Okay, we think Jaquan is only kidding when he says he’d like some golf lessons. We think. I know I wouldn’t be spilling my guts in front of an 8-year-old about how I keep slicing everything between the hedges or the poplars or the Midford Country Club Snack Bar tables unless it was in jest. But maybe he’s trying to pull another Bo Jackson on us. Y’know, another 3 panels, another hobby.

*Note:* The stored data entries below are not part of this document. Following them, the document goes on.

Lemma no_gain_ret {E A} (a : A) : no_gain (E:=E) (mret a).
Proof. apply no_gain_same. by intros w b w' [= _ <-]. Qed.
Lemma no_gain_lift {E A} (m : outcome E A) : no_gain (lift m).
Proof. apply no_gain_same. by intros w b w' [= _ <-]. Qed.
Lemma no_gain_gets {E A} (f : World → outcome E A) : no_gain (gets f).
Proof. apply no_gain_same. by intros w b w' [= _ <-]. Qed.
Lemma no_gain_get {E} : no_gain (E:=E) get.
Proof. apply no_gain_same. by intros w b w' [= _ <-]. Qed.
Lemma no_gain_require b e : no_gain (require b e).
Proof. apply no_gain_same. by intros w u w' [_ ->]%require_Ok. Qed.
Lemma no_gain_event e : no_gain (deposit_event e).
Proof. apply no_gain_same. by intros w u w' [= _ <-]. Qed.
Lemma no_gain_set_pools {E} (f : World → gmap PoolId Pool) :
  no_gain (E:=E) (modify (λ w, set_pools (f w) w)).
Proof. apply no_gain_same. by intros w u w' [= _ <-]. Qed.
Lemma no_gain_set_next {E} n : no_gain (E:=E) (modify (set_next_pool_asset_id n)).
Proof. apply no_gain_same. by intros w u w' [= _ <-]. Qed.
Lemma no_gain_if {E A} (b : bool) (m1 m2 : M World E A) :
  no_gain m1 → no_gain m2 → no_gain (if b then m1 else m2).
Proof. by destruct b. Qed.
Lemma no_gain_require_if (o : option Z) (c : Z → bool) e :
  no_gain (if o is Some m then require (c m) e else mret ()).
Proof. destruct o; [apply no_gain_require|apply no_gain_ret]. Qed.
End Calculus.

Create HintDb conserve.
#[export] Hint Resolve no_gain_ret no_gain_lift no_gain_gets no_gain_get no_gain_require no_gain_event
  no_gain_set_pools no_gain_set_next no_gain_require_if no_gain_transfer no_gain_touch
  no_gain_pool_touch no_gain_create no_gain_mint no_gain_burn no_gain_freeze no_gain_release : conserve.

(** Splits binds, conditionals and pairs until the hints apply. *)
Ltac conserves :=
  repeat first [ progress eauto 3 with conserve
               | apply no_gain_bind; [|intros]
               | apply no_gain_if
               | match goal with |- no_gain (let '(_, _) := ?x in _) => destruct x end ].
(* ===== verification/PoolTrades.v ===== *)
(** * No trade lowers the product of a pool's reserves

    Swaps, matching and settlement for the account of one pool, at the
    prices that the code computes for it. *)
From S2P Require Import Prelude Index CritbitOps OrderId Tick OrderBook Backing Errors Amm Locator Assets Config Pool Pallet PalletFacts Matching SearchFacts MatchFacts Liquidity LiquidityFacts OrderFacts Frames Dispatch BackingFacts Supply SupplyFacts PoolValue.
From Stdlib Require Import Bool.
Import PalletError.

Section Trades.
Context `{T : Config, HF : !FungiblesLaws AccountId AssetKind Ledger,
  HP : !PoolFungiblesLaws AccountId AssetKind PoolAssetId Ledger,
  HK : !KeepsFreezes AccountId AssetKind PoolAssetId Ledger,
  HC : !LedgerConserves AccountId AssetKind PoolAssetId Ledger,
  HS : !LedgerSteady AccountId AssetKind PoolAssetId Ledger}.
Context (id0 : PoolId) (pa : AccountId) (t : PoolAssetId) (base0 quote0 : AssetKind).
Context (pair_law : ∀ b q, pool_address b q = Some pa → b = base0 ∧ q = quote0).
Context (assets_differ : base0 ≠ quote0) (fee_law : 0 ≤ LPFee).
Implicit Types (w : World).

Abbreviation calm := (calm pa).
Abbreviation feeds := (feeds pa t).
Abbreviation rises := (rises pa t base0 quote0).

Lemma withdraw_credit a who v k w c w' : withdraw a who v k w = (Ok c, w') → c = mkCredit a v ∧ 0 ≤ v.
Proof using HC.
  unfold withdraw. intros Hw. apply M_bind_inv in Hw as (u & w1 & _ & (l & Hl & ->)%on_ledger_Ok).
  by apply withdraw_bound in Hl as (-> & ? & _).
Qed.

(** The price of a hop keeps the product of the reserves. *)
Definition fair_hop w a b x y : Prop :=
  y ≤ balance (ledger w) b pa ∧
  balance (ledger w) a pa * balance (ledger w) b pa ≤
    (balance (ledger w) a pa + x) * (balance (ledger w) b pa - y).

Lemma product_pair w a b side :
  hop_address side a b = Ok pa → product pa base0 quote0 w = balance (ledger w) a pa * balance (ledger w) b pa ∧ a ≠ b.
Proof using pair_law assets_differ.
  unfold hop_address, product. destruct side; intros [-> ->]%asset_pair_Ok%pair_law; (split; [lia|congruence]).
Qed.

Lemma swap_rises side sender a b x y rest to k w u w' :
  sender ≠ pa → (hop_address side a b = Ok pa → calm w → fair_hop w a b x y) →
  swap side sender ((a, x) :: (b, y) :: rest) to k w = (Ok u, w') → rises w w'.
Proof using HK HC HS pair_law assets_differ.
  intros Hsender Hfair Hs. unfold swap in Hs. cbn [head ok_or] in Hs.
  apply M_bind_inv in Hs as ([a' x'] & w0 & Hh & Hs). injection Hh as <- <- <-.
  apply M_bind_inv in Hs as (c1 & w1 & Hw1 & Hs). pose proof (withdraw_credit _ _ _ _ _ _ _ Hw1) as [-> Hx].
  pose proof (feeds_withdraw pa t a sender x k Hsender _ _ _ Hw1) as Hfeed1.
  apply M_bind_inv in Hs as (c2 & w2 & Hcs%map_err_M_Ok & Hs).
  apply map_err_M_Ok in Hs. unfold credit_swap in Hcs.
  apply M_bind_inv in Hcs as (c3 & w3 & Hrp%map_err_M_Ok & Hcs). cbn [resolve_path] in Hrp.
  apply M_bind_inv in Hrp as (acc & w4 & Hacc & Hw3). injection Hacc as Hacc%pallet_err_Ok <-.
  pose proof (withdraw_credit _ _ _ _ _ _ _ Hw3) as [-> Hy].
  apply M_bind_inv in Hcs as (acc' & w5 & Hacc' & Hcs). unfold lift in Hacc'. injection Hacc' as Hacc' <-.
  apply map_err_Ok_inv in Hacc'. rewrite Hacc in Hacc'. injection Hacc' as <-.
  apply M_bind_inv in Hcs as (v & w6 & Hres%map_err_M_Ok & Hcs). injection Hcs as <- <-.
  pose proof (feeds_resolve pa t to (mkCredit b y) Hy _ _ _ Hs) as Hfeed4.
  pose proof (feeds_resolve pa t acc (mkCredit a x) Hx _ _ _ Hres) as Hfeed3.
  destruct (decide (acc = pa)) as [->|Hne].
  2:{ pose proof (feeds_withdraw pa t b acc y true Hne _ _ _ Hw3) as Hfeed2. apply feeds_rises.
      etrans; [exact Hfeed1|]. etrans; [exact Hfeed2|]. etrans; [exact Hfeed3|exact Hfeed4]. }
  intros Hc. destruct (Hfair Hacc Hc) as [Hle Hprod]. destruct (product_pair w a b side Hacc) as [Hp Hab].
  pose proof (feeds_calm _ _ _ _ Hfeed1 Hc) as [Hz1 Hn1]. destruct Hfeed1 as (_ & Hb1 & Hs1).
  assert (shares t w3 = shares t w1) as Hs2.
  { unfold withdraw in Hw3. apply M_bind_inv in Hw3 as (u0 & w7 & Hg & (l & Hl & ->)%on_ledger_Ok).
    simpl in Hg. inv_call. subst. apply withdraw_spares in Hl as [_ Hi]. unfold shares. simpl. by rewrite Hi. }
  apply withdraw_Ok in Hw3 as (_ & _ & _ & Hf3 & Hb3); [|by left].
  apply on_ledger_Ok in Hres as (l & Hl & ->). destruct v. pose proof (resolve_issuance _ _ _ _ Hl) as Hs3.
  apply resolve_law in Hl as [Hf6 Hb6]. cbn [credit_asset peek] in Hb6.
  assert (∀ c, balance l c pa = balance (ledger w1) c pa - (if decide (b = c) then y else 0) + (if decide (a = c) then x else 0)) as Hb.
  { intros c. rewrite Hb6, Hb3. unfold moved. repeat case_decide; simplify_eq; lia. }
  pose proof (Hb1 a) as Ha1. pose proof (Hb1 b) as Hb1'. destruct Hc as [Hz Hn].
  assert (rises (set_ledger l w3) w') as Hlast by (by apply feeds_rises).
  destruct Hlast as (Hc' & Hs' & Hp').
  { split; intros c; cbn [ledger set_ledger]; [by rewrite Hf6, Hf3, Hz1|]. rewrite Hb. specialize (Hn1 c).
    repeat case_decide; simplify_eq; lia. }
  split; [exact Hc'|]. split; [rewrite Hs'; unfold shares in *; cbn [ledger set_ledger]; congruence|].
  etrans; [|exact Hp']. rewrite Hp. destruct (product_pair (set_ledger l w3) a b side Hacc) as [-> _].
  cbn [ledger set_ledger]. rewrite !Hb. pose proof (Hn a). pose proof (Hn b).
  repeat case_decide; simplify_eq; nia.
Qed.

(** *** Prices *)
Lemma reserves_at w a b ra rb :
  get_reserves w a b = Ok (ra, rb) → pool_address a b = Some pa → calm w →
  ra = balance (ledger w) a pa ∧ rb = balance (ledger w) b pa ∧ 0 < ra ∧ 0 < rb.
Proof.
  intros (pa' & Hpa & -> & -> & Ha & Hb)%get_reserves_Ok Hpa' [Hz Hn]. rewrite Hpa in Hpa'. injection Hpa' as ->.
  unfold get_balance in *. rewrite !reducible_free in * by auto. pose proof (Hn a). pose proof (Hn b). lia.
Qed.

Lemma path_in_head w x a path l :
  balance_path_from_amount_in w x (a :: path) = Ok l → ∃ l', l = (a, x) :: l'.
Proof. destruct path as [|b path]; intros Hl; cbn [balance_path_from_amount_in] in Hl; [injection Hl as <-; eauto|].
  apply bind_Ok_inv in Hl as ([ri ro] & _ & Hl). apply bind_Ok_inv in Hl as (y & _ & Hl).
  apply bind_Ok_inv in Hl as (tl & _ & Hl). injection Hl as <-. eauto. Qed.

Lemma path_in_fair w a b path x l :
  0 ≤ x → balance_path_from_amount_in w x (a :: b :: path) = Ok l →
  ∃ y l', l = (a, x) :: (b, y) :: l' ∧ (hop_address false a b = Ok pa → calm w → fair_hop w a b x y).
Proof using fee_law.
  intros Hx Hl. change (balance_path_from_amount_in w x (a :: b :: path)) with
    ('(ri, ro) ← get_reserves w a b; y ← get_amount_out x ri ro;
     tl ← balance_path_from_amount_in w y (b :: path); Ok (E:=Error) ((a, x) :: tl)) in Hl.
  apply bind_Ok_inv in Hl as ([ri ro] & Hr & Hl). apply bind_Ok_inv in Hl as (y & Hy & Hl).
  apply bind_Ok_inv in Hl as (tl & Htl & Hl). injection Hl as <-. apply path_in_head in Htl as [l' ->].
  exists y, l'. split; [done|]. intros Hpa%asset_pair_Ok Hc.
  destruct (reserves_at w a b ri ro Hr Hpa Hc) as (-> & -> & Ha & Hb).
  apply get_amount_out_Ok in Hy as (_ & _ & Hf & -> & _). split.
  - assert (0 ≤ LPFee ≤ 1000) as Hfee by lia. pose proof (out_formula_lt x _ _ Hfee Hx Ha Hb). lia.
  - apply out_formula_product; lia.
Qed.

Lemma amounts_in_end w pre a b o l :
  0 ≤ o → amounts_in w (pre ++ [b; a]) o = Ok l →
  ∃ pre' y x br qr, l = pre' ++ [(b, y); (a, x)] ∧ 0 ≤ y ∧
    get_reserves w b a = Ok (br, qr) ∧ get_amount_in y qr br = Ok x.
Proof.
  revert o l. induction pre as [|c pre IH]; intros o l Ho Hl.
  - cbn [app amounts_in] in Hl. apply bind_Ok_inv in Hl as ([br qr] & Hr & Hl).
    apply bind_Ok_inv in Hl as (x & Hx & Hl). cbn in Hl. injection Hl as <-. by exists [], o, x, br, qr.
  - assert (∃ d rest, pre ++ [b; a] = d :: rest) as (d & rest & Hd) by (destruct pre; simpl; eauto).
    change ((c :: pre) ++ [b; a]) with (c :: (pre ++ [b; a])) in Hl. rewrite Hd in Hl.
    change (amounts_in w (c :: d :: rest) o) with
      ('(b_r, q_r) ← get_reserves w c d; z ← get_amount_in o q_r b_r;
       tl ← amounts_in w (d :: rest) z; Ok (E:=Error) ((c, o) :: tl)) in Hl.
    apply bind_Ok_inv in Hl as ([br qr] & Hr & Hl). apply bind_Ok_inv in Hl as (z & Hz & Hl).
    apply bind_Ok_inv in Hl as (tl & Htl & Hl). injection Hl as <-. rewrite <-Hd in Htl.
    apply IH in Htl as (pre' & y & x & br' & qr' & -> & Hrest); [|by eapply get_amount_in_nonneg].
    by exists ((c, o) :: pre'), y, x, br', qr'.
Qed.

Lemma path_out_fair w a b path o l :
  0 ≤ o → balance_path_from_amount_out w o (a :: b :: path) = Ok l →
  ∃ x y l', l = (a, x) :: (b, y) :: l' ∧ (hop_address true a b = Ok pa → calm w → fair_hop w a b x y).
Proof using fee_law.
  intros Ho Hl. unfold balance_path_from_amount_out in Hl. apply bind_Ok_inv in Hl as (r & Hr & Hl).
  injection Hl as <-. cbn [rev] in Hr. rewrite <-app_assoc in Hr.
  apply amounts_in_end in Hr as (pre & y & x & br & qr & -> & Hy & Hres & Hx); [|done].
  exists x, y, (rev pre). split; [by rewrite rev_app_distr|]. intros Hpa%asset_pair_Ok Hc.
  destruct (reserves_at w b a br qr Hres Hpa Hc) as (-> & -> & Hb & Ha).
  apply get_amount_in_Ok in Hx as (_ & _ & Hlt & Hf & -> & _).
  destruct (in_formula_product y (balance (ledger w) a pa) (balance (ledger w) b pa)) as [_ Hp]; [lia..|].
  split; [lia|exact Hp].
Qed.

Lemma validate_two path : validate_swap_path path = Ok () → ∃ a b rest, path = a :: b :: rest.
Proof.
  intros (Hlen & _ & _)%validate_swap_path_spec.
  destruct path as [|a [|b rest]]; simpl in Hlen; [lia..|eauto].
Qed.
Lemma remove_better s b q burn bm qm to w w' :
  s ≠ pa → do_remove_liquidity s b q burn bm qm to w = (Ok (), w') → better w w'.
Proof using HK HS Hset.
  intros Hs Hm. assert (∃ id, pool_id b q = Some id) as [id Hid].
  { unfold do_remove_liquidity in Hm. apply M_bind_inv in Hm as (id & w1 & Hid & _). injection Hid as Hid _.
    apply pallet_err_Ok, asset_pair_Ok in Hid. eauto. }
  intros Hg. eapply better_frame; [apply keeps_remove|apply keeps_next_remove| |exact Hm|exact Hg]. intros _.
  destruct (decide (id = id0)) as [->|Hne]; [by eapply own_remove_gains|].
  by eapply rises_gains, feeds_rises, feeds_other_remove.
Qed.

Lemma feeds_touch_if a who d : d ≠ pa → upholds feeds (touch_if_needed a who d).
Proof using HK HS.
  intros Hd. pose proof (feeds_preorder pa t). pose proof (λ a who, feeds_touch pa t a who d Hd).
  unfold touch_if_needed. keeps.
Qed.
Lemma feeds_pool_touch_if a who d : d ≠ pa → upholds feeds (pool_touch_if_needed a who d).
Proof using HK HS.
  intros Hd. pose proof (feeds_preorder pa t). pose proof (λ a who, feeds_pool_touch pa t a who d Hd).
  unfold pool_touch_if_needed. keeps.
Qed.

Lemma touch_better who b q w u w' : who ≠ pa → do_touch who b q w = (Ok u, w') → better w w'.
Proof using HK HS.
  intros Hwho Hm. eapply better_frame; [apply keeps_touch|apply keeps_next_touch| |exact Hm]. intros _.
  apply rises_gains, feeds_rises. revert Hm. match goal with |- ?m w = _ → _ => assert (upholds feeds m) as Hf end.
  { pose proof (feeds_preorder pa t). pose proof (feeds_event pa t). pose proof (λ a x, feeds_touch_if a x who Hwho).
    pose proof (λ a x, feeds_pool_touch_if a x who Hwho). unfold do_touch. keeps. }
  apply Hf.
Qed.

Lemma swap_in_better s path x m to k w u w' :
  s ≠ pa → do_swap_exact_tokens_for_tokens s path x m to k w = (Ok u, w') → better w w'.
Proof using HK HC HS Hset.
  intros Hs Hm. eapply better_frame; [apply keeps_swap_exact_in|apply keeps_next_swap_in| |exact Hm]. intros _.
  apply rises_gains. revert Hm. apply rises_swap_in; [exact (settings_pair_law _ _ _ _ Hset)
    |exact (settings_assets _ _ _ _ Hset)|exact (settings_fee _ _ _ _ Hset)|done].
Qed.

Lemma swap_out_better s path y m to k w u w' :
  s ≠ pa → do_swap_tokens_for_exact_tokens s path y m to k w = (Ok u, w') → better w w'.
Proof using HK HC HS Hset.
  intros Hs Hm. eapply better_frame; [apply keeps_swap_exact_out|apply keeps_next_swap_out| |exact Hm]. intros _.
  apply rises_gains. revert Hm. apply rises_swap_out; [exact (settings_pair_law _ _ _ _ Hset)
    |exact (settings_assets _ _ _ _ Hset)|exact (settings_fee _ _ _ _ Hset)|done].
Qed.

To be fair, it’s not entirely out of the question. Alice Cooper, of “School’s Out” fame (“School’s Out(album)” and “Billion Dollar Babies”, classic, you whippersnappers) , is an excellent golfer. I model a lot of my exercise program based upon his advice on how to get better in golf. He always got up EARLY, 6:00-ish in the morning because NOBODY was at the Milford Country Club Golf Course. Yup, Gil and Mimi were still in bed. It was the best time to be there because the weather in Milford was still cooler, plus NOBODY was there to give him advice, No Gil lecturing Alice on his follow-through while Gil was sipping on his cocktail. Alice could work out the kinks that way.

And it paid off. He was consistently golfing with the golf heavyweights (Arnold Palmer, Jack Nicklaus, et al) , gaining respect as a force to be reckoned with in the golf world. In fact, Arnold Palmer wanted him to go pro, good words from a man who knew a thing or two about winning the Masters, not to mention graduating from Wake Forest, a long-time powerhouse in Men’s Golf and Women’s Golf.

Alice Cooper definitely considered it but swallowed HARD and in the end felt that a serious devotion to the sport would take away from his ability to perform on stage. Which made sense. Trying to juggle working on golf for several hours and rehearsing for his next show and then letting all out in front of the bright lights to 10,000+ would have taken its toll on the body. In the end, Alice Cooper wisely declined.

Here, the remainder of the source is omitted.